Introduction: The anatomy of research complexity

In the world of research, software emerges from the need for exploration. To test a new hypothesis or process a novel dataset, we prioritise flexibility and immediate feedback. In this environment, we naturally adopt tactical programming, a mindset focused on “getting it to work” to validate an idea quickly.

Complexity doesn’t arrive in one big explosion; it accumulates through hundreds of small, tactical decisions. When domain experts, brilliant at their specific craft but with limited exposure to system design, build systems, the software can quickly become a “cognitive trap.”

The result is a codebase characterised by:

  1. High cognitive load: Every small change requires understanding the entire, un-encapsulated mess.
  2. Poor encapsulation: Scattered logic creates “unknown dependencies” where a change in one place breaks another.
  3. Missing safety nets: Lacking unit tests or CI/CD pipelines makes refactoring a high-risk endeavour.

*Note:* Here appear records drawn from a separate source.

(** * assdiff3: three-way merge of ASS subtitle files

    A shallow embedding of [assdiff3.py] and the verification of its merge
    core: the field-level record merge ([ASSLine.merge]), the key/value
    section merge ([merge_keyval]), the extradata reconciliation
    ([merge_extradata]), the sequence matcher ([LineMatcher]) and the
    three-way walk ([diff3]).

    Conventions of the embedding.
    - A Python [int] is a [Z]; a [str] is a [string] (a string of bytes: the
      model's texts are ASCII, so the digit class of the regular expression is
      the ASCII digits).
    - A [dict] whose order is never observed is a [gmap]; an [OrderedDict]
      whose order is observed is an association list with unique keys.
    - A function that may raise returns an [option]; [None] stands for a
      raised exception.  A function that returns Python's [None] on purpose
      (the conflict outcome of [merge]) returns [Some None]. *)

From Stdlib Require Import ZArith Lia String Ascii List DecimalString.
From stdpp Require Import gmap strings list fin_maps sorting.

Local Open Scope Z_scope.


(** ** Field values and decimal spellings *)

(** Every field holds a [str], except a data line's [Id], which
    [DataLine.__init__] turns into an [int]. *)
Inductive value :=
  | VStr (s : string)
  | VInt (n : Z).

The LLM factor: Tool or tornado?

With Large Language Models (LLMs), the barrier to writing code has vanished. While LLMs can suggest sophisticated architectures, they often act as an accelerated “tactical tornado” if not guided by human intent.

LLMs are prone to the “local optimum” trap: it can generate a perfect, self-contained function in seconds, but without a broader architectural blueprint defining where the “brains” of the system should live, it will haphazardly scatter logic across the codebase, creating a patchwork of “shallow modules” that increase cognitive load rather than reduce it.

To counter this, we must move from simple code generation to Architectural Prompting. Before asking an LLM to write a single line of logic, we should first “feed” it our strategic blueprint (CLAUDE.md, skills, or similar), which represents our design philosophy for Deep Modules. By doing so, the AI ceases to be a chaotic force and instead becomes a skilled construction worker following a master architect’s plan. AI handles the how (implementation details), but the human must strictly govern the where and why.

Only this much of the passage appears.